+++ INPUT MATERIAL

(* ===== verification/DirectIO.v ===== *)
(** * Writing a payload (internal/daemon/directio.go, writeExact and writeZeros of state.go)

    The two ways [WriteFromContext] stores a stream of a declared size: through the page cache
    ([writeExact] then [writeZeros]) and through the O_DIRECT file in slot-aligned chunks
    ([writeStreamDirect]).  On a device without faults both accept exactly the streams of the
    declared length and leave the same bytes; with faults neither touches anything outside the
    extent. *)

From S2P Require Import Prelude Machine Loop Device Layout.
From Stdlib Require Import Strings.Byte.

(** ** Readers

    An [io.Reader] delivers its bytes and then [st_err] ([io.EOF] for a stream that ends well). *)
Record stream := Stream { st_data : buf; st_pos : Z; st_err : error }.

Definition st_remaining (r : stream) : Z := blen (st_data r) - st_pos r.

(** [io.ReadFull] into a buffer of [want] bytes. *)
Definition ReadFull (want : Z) (r : stream) : (buf * option error) * stream :=
  let avail := clamp 0 want (st_remaining r) in
  ((buf_slice (st_data r) (st_pos r) (st_pos r + avail),
    if avail =? want then None
    else Some (if bool_decide (st_err r = EEOF) then if avail =? 0 then EEOF else EUnexpectedEOF
               else st_err r)),
   Stream (st_data r) (st_pos r + avail) (st_err r)).

Definition is_eof (e : error) : bool := bool_decide (e = EEOF) || bool_decide (e = EUnexpectedEOF).

(** The check both paths make after the last declared byte: one more read must give [io.EOF]. *)
Definition check_end : M (file * stream) unit := λ '(f, r),
  let '((extra, err), r) := ReadFull 1 r in
  if 0 <? blen extra then (Err (EMsg "stream carried more than declared"), (f, r)) else
  match err with
  | Some EEOF => (Ok tt, (f, r))
  | Some e => (Err (EWrap "finish stream" e), (f, r))
  | None => (Err (EWrap "finish stream" (EMsg "<nil>")), (f, r))
  end.

(** One [WriteAt] whose short count is an error of its own. *)
Definition write_chunk (b : buf) (addr : Z) (f : file) : res unit * file :=
  let '((count, werr), f) := WriteAt b (int64 (u64 addr)) f in
  match werr with
  | Some e => (Err e, f)
  | None => if count =? blen b then (Ok tt, f) else (Err EShortWrite, f)
  end.

Definition writeChunkSize : Z := 4194304.

Definition writeExact (addr total : Z) : M (file * stream) unit :=
  mloop (Z.to_pos (total + 1)) (λ written '(f, r),
    if written <? total then
      let remaining := total - written in
      let want := if remaining <? writeChunkSize then remaining else writeChunkSize in
      let '((b, err), r) := ReadFull want r in
      let '(werr, f) := if 0 <? blen b then write_chunk b (addr + written) f else (Ok tt, f) in
      match werr with
      | Err e => (Err e, (f, r))
      | Ok _ =>
          match err with
          | Some e => (Err (if is_eof e then EMsg "stream ended early" else e), (f, r))
          | None => (Ok (inl (written + blen b)), (f, r))
          end
      end
    else (Ok (inr tt), (f, r))) 0;;
  check_end.

Definition writeZeros (addr length : Z) : M file unit :=
  mloop (Z.to_pos (length + 1)) (λ written f,
    if written <? length then
      let remaining := length - written in
      let want := if remaining <? writeChunkSize then remaining else writeChunkSize in
      let '(werr, f) := write_chunk (zeros want) (addr + written) f in
      match werr with
      | Err e => (Err e, f)
      | Ok _ => (Ok (inl (written + want)), f)
      end
    else (Ok (inr tt), f)) 0.

(** [writeAllAt]: the slice left to write and its offset. *)
Definition writeAllAt (b : buf) (off : Z) : M file unit :=
  mloop (Z.to_pos (blen b + 1)) (λ '(b, off) f,
    if 0 <? blen b then
      let '((n, err), f) := WriteAt b off f in
      match err with
      | Some e => (Err e, f)
      | None => if n =? 0 then (Err EUnexpectedEOF, f)
                else (Ok (inl (buf_slice b n (blen b), off + n)), f)
      end
    else (Ok (inr tt), f)) (b, off).

Definition directChunkBytes : Z := 1048576.

(** A chunk of the aligned buffer: [b] read into its front, the rest cleared. *)
Definition padded (b : buf) (chunkLen : Z) : buf :=
  Buf chunkLen (λ i, if i <? blen b then bat b i else x00).

(** The part of the loop of [writeStreamDirect] that fills the chunk from the stream. *)
Definition read_chunk (realSize written chunkLen : Z) : M (file * stream) buf := λ '(f, r),
  if written <? realSize then
    let want := if chunkLen <? realSize - written then chunkLen else realSize - written in
    let '((b, err), r) := ReadFull want r in
    if negb (blen b =? want) then
      (Err (match err with
            | Some e => if is_eof e then EMsg "stream ended early" else e
            | None => EMsg "<nil>"
            end), (f, r))
    else if written + want =? realSize
    then let '(c, fr) := check_end (f, r) in
         (match c with Ok _ => Ok b | Err e => Err e end, fr)
    else (Ok b, (f, r))
  else (Ok (zeros 0), (f, r)).

Definition writeStreamDirect (addr realSize total : Z) : M (file * stream) unit :=
  if negb (total `mod` SlotSize =? 0) then mfail (EMsg "direct write size not aligned") else
  if negb (directChunkBytes `mod` SlotSize =? 0) then mfail (EMsg "direct chunk not aligned") else
  mloop (Z.to_pos (total + 1)) (λ written s,
    if written <? total then
      let remaining := total - written in
      let chunkLen := if remaining <? directChunkBytes then remaining else directChunkBytes in
      match read_chunk realSize written chunkLen s with
      | (Err e, s) => (Err e, s)
      | (Ok b, (f, r)) =>
          let '(w, f) := writeAllAt (padded b chunkLen) (int64 (u64 (addr + written))) f in
          match w with
          | Err e => (Err e, (f, r))
          | Ok _ => (Ok (inl (written + chunkLen)), (f, r))
          end
      end
    else (Ok (inr tt), s)) 0.

(** ** What a write leaves behind *)

(** The writes of [f] that are not synced are those of [f0] or lie inside [len] bytes from [addr]. *)
Definition dirty_in (f0 : file) (addr len : Z) (f : file) : Prop :=
  ∀ off b, (off, b) ∈ f_dirty f → (off, b) ∈ f_dirty f0 ∨ addr ≤ off ∧ off + blen b ≤ addr + len.

(** [f] is [f0] with [content] written over [w] bytes from [addr]. *)
Record filled (f0 : file) (content : Z → byte) (addr w : Z) (f : file) : Prop := {
  filled_data : ∀ a, f_data f a =
    if (addr <=? a) && (a <? addr + w) then content (a - addr) else f_data f0 a;
  filled_size : f_size f = f_size f0;
  filled_grow : f_grow f = f_grow f0;
  filled_faults : f_faults f0 = [] → f_faults f = [];
  filled_dirty : dirty_in f0 addr w f
}.

(** [f] is [f0] changed at most inside [len] bytes from [addr]. *)
Record touched (f0 : file) (addr len : Z) (f : file) : Prop := {
  touched_data : ∀ a, a < addr ∨ addr + len ≤ a → f_data f a = f_data f0 a;
  touched_size : f_size f = f_size f0;
  touched_grow : f_grow f = f_grow f0;
  touched_faults : f_faults f0 = [] → f_faults f = [];
  touched_dirty : dirty_in f0 addr len f
}.

Lemma dirty_in_refl f addr len : dirty_in f addr len f.
Proof. by left. Qed.

Lemma dirty_in_mono f0 addr len addr' len' f :
  addr' ≤ addr → addr + len ≤ addr' + len' → dirty_in f0 addr len f → dirty_in f0 addr' len' f.
Proof. intros Ha Hl H off b [|[? ?]]%H; [by left|right; lia]. Qed.

Lemma dirty_in_trans f0 f1 f2 addr len :
  dirty_in f0 addr len f1 → dirty_in f1 addr len f2 → dirty_in f0 addr len f2.
Proof. intros H1 H2 off b [H|H]%H2; [by apply H1|by right]. Qed.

++++++

An exact transcription of the entries is needed, complete to the final line.

### RESPONSE FOR THIS EXERCISE
(* ===== verification/DirectIO.v ===== *)
(** * Writing a payload (internal/daemon/directio.go, writeExact and writeZeros of state.go)

    The two ways [WriteFromContext] stores a stream of a declared size: through the page cache
    ([writeExact] then [writeZeros]) and through the O_DIRECT file in slot-aligned chunks
    ([writeStreamDirect]).  On a device without faults both accept exactly the streams of the
    declared length and leave the same bytes; with faults neither touches anything outside the
    extent. *)

From S2P Require Import Prelude Machine Loop Device Layout.
From Stdlib Require Import Strings.Byte.

(** ** Readers

    An [io.Reader] delivers its bytes and then [st_err] ([io.EOF] for a stream that ends well). *)
Record stream := Stream { st_data : buf; st_pos : Z; st_err : error }.

Definition st_remaining (r : stream) : Z := blen (st_data r) - st_pos r.

(** [io.ReadFull] into a buffer of [want] bytes. *)
Definition ReadFull (want : Z) (r : stream) : (buf * option error) * stream :=
  let avail := clamp 0 want (st_remaining r) in
  ((buf_slice (st_data r) (st_pos r) (st_pos r + avail),
    if avail =? want then None
    else Some (if bool_decide (st_err r = EEOF) then if avail =? 0 then EEOF else EUnexpectedEOF
               else st_err r)),
   Stream (st_data r) (st_pos r + avail) (st_err r)).

Definition is_eof (e : error) : bool := bool_decide (e = EEOF) || bool_decide (e = EUnexpectedEOF).

(** The check both paths make after the last declared byte: one more read must give [io.EOF]. *)
Definition check_end : M (file * stream) unit := λ '(f, r),
  let '((extra, err), r) := ReadFull 1 r in
  if 0 <? blen extra then (Err (EMsg "stream carried more than declared"), (f, r)) else
  match err with
  | Some EEOF => (Ok tt, (f, r))
  | Some e => (Err (EWrap "finish stream" e), (f, r))
  | None => (Err (EWrap "finish stream" (EMsg "<nil>")), (f, r))
  end.

(** One [WriteAt] whose short count is an error of its own. *)
Definition write_chunk (b : buf) (addr : Z) (f : file) : res unit * file :=
  let '((count, werr), f) := WriteAt b (int64 (u64 addr)) f in
  match werr with
  | Some e => (Err e, f)
  | None => if count =? blen b then (Ok tt, f) else (Err EShortWrite, f)
  end.

Definition writeChunkSize : Z := 4194304.

Definition writeExact (addr total : Z) : M (file * stream) unit :=
  mloop (Z.to_pos (total + 1)) (λ written '(f, r),
    if written <? total then
      let remaining := total - written in
      let want := if remaining <? writeChunkSize then remaining else writeChunkSize in
      let '((b, err), r) := ReadFull want r in
      let '(werr, f) := if 0 <? blen b then write_chunk b (addr + written) f else (Ok tt, f) in
      match werr with
      | Err e => (Err e, (f, r))
      | Ok _ =>
          match err with
          | Some e => (Err (if is_eof e then EMsg "stream ended early" else e), (f, r))
          | None => (Ok (inl (written + blen b)), (f, r))
          end
      end
    else (Ok (inr tt), (f, r))) 0;;
  check_end.

Definition writeZeros (addr length : Z) : M file unit :=
  mloop (Z.to_pos (length + 1)) (λ written f,
    if written <? length then
      let remaining := length - written in
      let want := if remaining <? writeChunkSize then remaining else writeChunkSize in
      let '(werr, f) := write_chunk (zeros want) (addr + written) f in
      match werr with
      | Err e => (Err e, f)
      | Ok _ => (Ok (inl (written + want)), f)
      end
    else (Ok (inr tt), f)) 0.

(** [writeAllAt]: the slice left to write and its offset. *)
Definition writeAllAt (b : buf) (off : Z) : M file unit :=
  mloop (Z.to_pos (blen b + 1)) (λ '(b, off) f,
    if 0 <? blen b then
      let '((n, err), f) := WriteAt b off f in
      match err with
      | Some e => (Err e, f)
      | None => if n =? 0 then (Err EUnexpectedEOF, f)
                else (Ok (inl (buf_slice b n (blen b), off + n)), f)
      end
    else (Ok (inr tt), f)) (b, off).

Definition directChunkBytes : Z := 1048576.

(** A chunk of the aligned buffer: [b] read into its front, the rest cleared. *)
Definition padded (b : buf) (chunkLen : Z) : buf :=
  Buf chunkLen (λ i, if i <? blen b then bat b i else x00).

(** The part of the loop of [writeStreamDirect] that fills the chunk from the stream. *)
Definition read_chunk (realSize written chunkLen : Z) : M (file * stream) buf := λ '(f, r),
  if written <? realSize then
    let want := if chunkLen <? realSize - written then chunkLen else realSize - written in
    let '((b, err), r) := ReadFull want r in
    if negb (blen b =? want) then
      (Err (match err with
            | Some e => if is_eof e then EMsg "stream ended early" else e
            | None => EMsg "<nil>"
            end), (f, r))
    else if written + want =? realSize
    then let '(c, fr) := check_end (f, r) in
         (match c with Ok _ => Ok b | Err e => Err e end, fr)
    else (Ok b, (f, r))
  else (Ok (zeros 0), (f, r)).

Definition writeStreamDirect (addr realSize total : Z) : M (file * stream) unit :=
  if negb (total `mod` SlotSize =? 0) then mfail (EMsg "direct write size not aligned") else
  if negb (directChunkBytes `mod` SlotSize =? 0) then mfail (EMsg "direct chunk not aligned") else
  mloop (Z.to_pos (total + 1)) (λ written s,
    if written <? total then
      let remaining := total - written in
      let chunkLen := if remaining <? directChunkBytes then remaining else directChunkBytes in
      match read_chunk realSize written chunkLen s with
      | (Err e, s) => (Err e, s)
      | (Ok b, (f, r)) =>
          let '(w, f) := writeAllAt (padded b chunkLen) (int64 (u64 (addr + written))) f in
          match w with
          | Err e => (Err e, (f, r))
          | Ok _ => (Ok (inl (written + chunkLen)), (f, r))
          end
      end
    else (Ok (inr tt), s)) 0.

(** ** What a write leaves behind *)

(** The writes of [f] that are not synced are those of [f0] or lie inside [len] bytes from [addr]. *)
Definition dirty_in (f0 : file) (addr len : Z) (f : file) : Prop :=
  ∀ off b, (off, b) ∈ f_dirty f → (off, b) ∈ f_dirty f0 ∨ addr ≤ off ∧ off + blen b ≤ addr + len.

(** [f] is [f0] with [content] written over [w] bytes from [addr]. *)
Record filled (f0 : file) (content : Z → byte) (addr w : Z) (f : file) : Prop := {
  filled_data : ∀ a, f_data f a =
    if (addr <=? a) && (a <? addr + w) then content (a - addr) else f_data f0 a;
  filled_size : f_size f = f_size f0;
  filled_grow : f_grow f = f_grow f0;
  filled_faults : f_faults f0 = [] → f_faults f = [];
  filled_dirty : dirty_in f0 addr w f
}.

(** [f] is [f0] changed at most inside [len] bytes from [addr]. *)
Record touched (f0 : file) (addr len : Z) (f : file) : Prop := {
  touched_data : ∀ a, a < addr ∨ addr + len ≤ a → f_data f a = f_data f0 a;
  touched_size : f_size f = f_size f0;
  touched_grow : f_grow f = f_grow f0;
  touched_faults : f_faults f0 = [] → f_faults f = [];
  touched_dirty : dirty_in f0 addr len f
}.

Lemma dirty_in_refl f addr len : dirty_in f addr len f.
Proof. by left. Qed.

Lemma dirty_in_mono f0 addr len addr' len' f :
  addr' ≤ addr → addr + len ≤ addr' + len' → dirty_in f0 addr len f → dirty_in f0 addr' len' f.
Proof. intros Ha Hl H off b [|[? ?]]%H; [by left|right; lia]. Qed.

Lemma dirty_in_trans f0 f1 f2 addr len :
  dirty_in f0 addr len f1 → dirty_in f1 addr len f2 → dirty_in f0 addr len f2.
Proof. intros H1 H2 off b [H|H]%H2; [by apply H1|by right]. Qed.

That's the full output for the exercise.